Exercise requirements: Stop at the line containing "- The [go101]": every line of the listing from the first up to that one must be set down exactly.

Records supplied:

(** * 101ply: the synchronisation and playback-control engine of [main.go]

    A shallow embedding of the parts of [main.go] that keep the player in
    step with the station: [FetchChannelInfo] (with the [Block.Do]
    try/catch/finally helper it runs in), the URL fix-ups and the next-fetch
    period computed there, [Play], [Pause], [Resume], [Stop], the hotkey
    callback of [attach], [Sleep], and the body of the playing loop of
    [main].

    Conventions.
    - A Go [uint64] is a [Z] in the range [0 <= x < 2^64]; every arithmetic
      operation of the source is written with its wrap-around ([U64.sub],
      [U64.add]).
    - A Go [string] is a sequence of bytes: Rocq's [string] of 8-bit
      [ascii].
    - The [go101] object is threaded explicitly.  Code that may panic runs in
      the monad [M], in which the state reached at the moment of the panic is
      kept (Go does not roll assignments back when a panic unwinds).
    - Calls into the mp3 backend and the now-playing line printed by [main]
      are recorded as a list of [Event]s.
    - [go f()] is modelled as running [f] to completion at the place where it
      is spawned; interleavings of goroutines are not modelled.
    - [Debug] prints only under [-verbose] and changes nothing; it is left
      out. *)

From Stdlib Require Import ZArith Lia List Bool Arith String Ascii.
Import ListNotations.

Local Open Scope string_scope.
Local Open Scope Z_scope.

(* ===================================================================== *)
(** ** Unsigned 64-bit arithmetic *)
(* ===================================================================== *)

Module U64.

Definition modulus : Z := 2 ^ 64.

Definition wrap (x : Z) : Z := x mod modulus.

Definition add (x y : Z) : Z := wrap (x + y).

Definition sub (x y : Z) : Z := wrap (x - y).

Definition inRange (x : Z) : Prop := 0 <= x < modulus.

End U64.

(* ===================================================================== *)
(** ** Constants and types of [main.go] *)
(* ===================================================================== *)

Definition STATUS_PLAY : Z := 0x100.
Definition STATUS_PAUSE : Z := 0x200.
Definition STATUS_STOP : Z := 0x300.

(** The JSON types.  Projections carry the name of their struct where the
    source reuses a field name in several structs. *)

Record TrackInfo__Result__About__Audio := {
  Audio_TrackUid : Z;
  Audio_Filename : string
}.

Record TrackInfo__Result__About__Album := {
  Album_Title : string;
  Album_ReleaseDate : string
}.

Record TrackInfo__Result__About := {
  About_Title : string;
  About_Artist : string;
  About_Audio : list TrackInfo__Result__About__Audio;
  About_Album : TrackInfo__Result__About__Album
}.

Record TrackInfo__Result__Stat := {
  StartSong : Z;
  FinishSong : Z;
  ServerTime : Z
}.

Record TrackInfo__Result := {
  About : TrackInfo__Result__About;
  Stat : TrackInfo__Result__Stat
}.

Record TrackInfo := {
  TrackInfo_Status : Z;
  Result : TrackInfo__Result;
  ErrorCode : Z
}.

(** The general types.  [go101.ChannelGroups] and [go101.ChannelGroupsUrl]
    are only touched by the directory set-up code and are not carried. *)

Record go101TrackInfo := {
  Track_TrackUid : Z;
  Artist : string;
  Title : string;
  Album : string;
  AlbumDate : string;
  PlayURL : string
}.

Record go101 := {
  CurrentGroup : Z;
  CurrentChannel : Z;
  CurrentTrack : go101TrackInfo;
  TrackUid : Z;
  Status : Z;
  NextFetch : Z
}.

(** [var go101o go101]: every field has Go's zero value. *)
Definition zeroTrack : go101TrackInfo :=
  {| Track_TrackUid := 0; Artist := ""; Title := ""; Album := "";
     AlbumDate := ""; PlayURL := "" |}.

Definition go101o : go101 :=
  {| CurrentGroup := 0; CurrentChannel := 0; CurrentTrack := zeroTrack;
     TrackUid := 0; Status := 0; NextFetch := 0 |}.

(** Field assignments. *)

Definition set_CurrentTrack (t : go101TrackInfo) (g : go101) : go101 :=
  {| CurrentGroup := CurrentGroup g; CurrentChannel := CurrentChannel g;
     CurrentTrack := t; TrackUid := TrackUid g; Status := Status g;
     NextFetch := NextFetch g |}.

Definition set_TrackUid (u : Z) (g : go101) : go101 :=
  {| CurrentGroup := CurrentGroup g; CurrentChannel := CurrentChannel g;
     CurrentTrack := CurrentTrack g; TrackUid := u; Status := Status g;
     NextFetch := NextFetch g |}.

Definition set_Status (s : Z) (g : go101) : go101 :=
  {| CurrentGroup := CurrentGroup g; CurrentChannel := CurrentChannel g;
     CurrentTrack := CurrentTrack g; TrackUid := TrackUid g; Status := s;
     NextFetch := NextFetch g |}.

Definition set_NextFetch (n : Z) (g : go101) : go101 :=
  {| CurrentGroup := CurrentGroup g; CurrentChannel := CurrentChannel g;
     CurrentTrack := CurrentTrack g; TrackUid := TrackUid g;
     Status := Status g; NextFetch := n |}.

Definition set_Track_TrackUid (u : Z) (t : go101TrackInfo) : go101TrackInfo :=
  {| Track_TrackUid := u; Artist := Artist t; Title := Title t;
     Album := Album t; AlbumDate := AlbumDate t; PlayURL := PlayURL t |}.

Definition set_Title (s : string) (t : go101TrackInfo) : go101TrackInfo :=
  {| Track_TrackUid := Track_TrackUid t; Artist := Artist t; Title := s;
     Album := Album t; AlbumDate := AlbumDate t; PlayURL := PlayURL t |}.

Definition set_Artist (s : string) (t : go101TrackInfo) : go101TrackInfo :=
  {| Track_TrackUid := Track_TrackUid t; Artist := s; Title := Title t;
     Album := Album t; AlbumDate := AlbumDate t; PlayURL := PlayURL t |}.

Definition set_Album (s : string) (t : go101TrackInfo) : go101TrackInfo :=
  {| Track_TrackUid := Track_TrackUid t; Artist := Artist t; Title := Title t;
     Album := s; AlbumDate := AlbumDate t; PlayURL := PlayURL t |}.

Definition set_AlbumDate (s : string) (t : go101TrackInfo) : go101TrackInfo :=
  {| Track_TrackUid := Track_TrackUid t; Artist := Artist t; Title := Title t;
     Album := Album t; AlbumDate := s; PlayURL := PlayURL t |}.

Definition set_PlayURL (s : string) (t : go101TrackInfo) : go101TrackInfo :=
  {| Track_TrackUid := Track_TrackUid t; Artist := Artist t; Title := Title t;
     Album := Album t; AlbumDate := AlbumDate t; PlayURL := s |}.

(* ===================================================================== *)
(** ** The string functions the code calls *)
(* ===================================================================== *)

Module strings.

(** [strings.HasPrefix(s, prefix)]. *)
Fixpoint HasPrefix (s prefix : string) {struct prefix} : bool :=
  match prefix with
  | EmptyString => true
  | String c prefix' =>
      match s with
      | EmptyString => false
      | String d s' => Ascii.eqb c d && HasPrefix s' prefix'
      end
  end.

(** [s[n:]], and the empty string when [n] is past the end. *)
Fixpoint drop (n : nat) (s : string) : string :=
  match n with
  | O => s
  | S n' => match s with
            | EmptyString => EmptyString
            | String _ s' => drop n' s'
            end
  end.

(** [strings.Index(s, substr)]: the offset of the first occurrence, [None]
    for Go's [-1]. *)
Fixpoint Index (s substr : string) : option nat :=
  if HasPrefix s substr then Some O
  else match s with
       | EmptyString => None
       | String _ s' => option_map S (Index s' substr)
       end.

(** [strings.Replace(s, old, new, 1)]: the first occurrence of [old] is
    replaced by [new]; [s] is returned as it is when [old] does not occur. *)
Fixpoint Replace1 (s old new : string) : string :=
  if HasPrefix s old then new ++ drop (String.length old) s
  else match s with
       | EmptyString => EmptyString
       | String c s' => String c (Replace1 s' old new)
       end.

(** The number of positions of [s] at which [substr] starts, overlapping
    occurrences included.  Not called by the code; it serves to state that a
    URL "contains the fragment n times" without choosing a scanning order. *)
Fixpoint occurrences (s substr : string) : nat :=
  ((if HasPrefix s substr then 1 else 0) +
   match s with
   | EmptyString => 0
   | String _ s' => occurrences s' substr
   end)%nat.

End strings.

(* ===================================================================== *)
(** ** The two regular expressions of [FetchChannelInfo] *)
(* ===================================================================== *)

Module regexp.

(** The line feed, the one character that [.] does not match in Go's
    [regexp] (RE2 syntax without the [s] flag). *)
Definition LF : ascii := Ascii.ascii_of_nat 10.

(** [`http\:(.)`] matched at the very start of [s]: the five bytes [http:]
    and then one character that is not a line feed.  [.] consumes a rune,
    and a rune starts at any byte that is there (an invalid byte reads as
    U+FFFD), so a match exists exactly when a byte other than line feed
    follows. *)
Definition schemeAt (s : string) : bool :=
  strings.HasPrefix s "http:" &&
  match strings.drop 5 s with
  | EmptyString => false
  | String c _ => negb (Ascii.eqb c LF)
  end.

Final answer:
(** * 101ply: the synchronisation and playback-control engine of [main.go]

    A shallow embedding of the parts of [main.go] that keep the player in
    step with the station: [FetchChannelInfo] (with the [Block.Do]
    try/catch/finally helper it runs in), the URL fix-ups and the next-fetch
    period computed there, [Play], [Pause], [Resume], [Stop], the hotkey
    callback of [attach], [Sleep], and the body of the playing loop of
    [main].

    Conventions.
    - A Go [uint64] is a [Z] in the range [0 <= x < 2^64]; every arithmetic
      operation of the source is written with its wrap-around ([U64.sub],
      [U64.add]).
    - A Go [string] is a sequence of bytes: Rocq's [string] of 8-bit
      [ascii].
    - The [go101] object is threaded explicitly.  Code that may panic runs in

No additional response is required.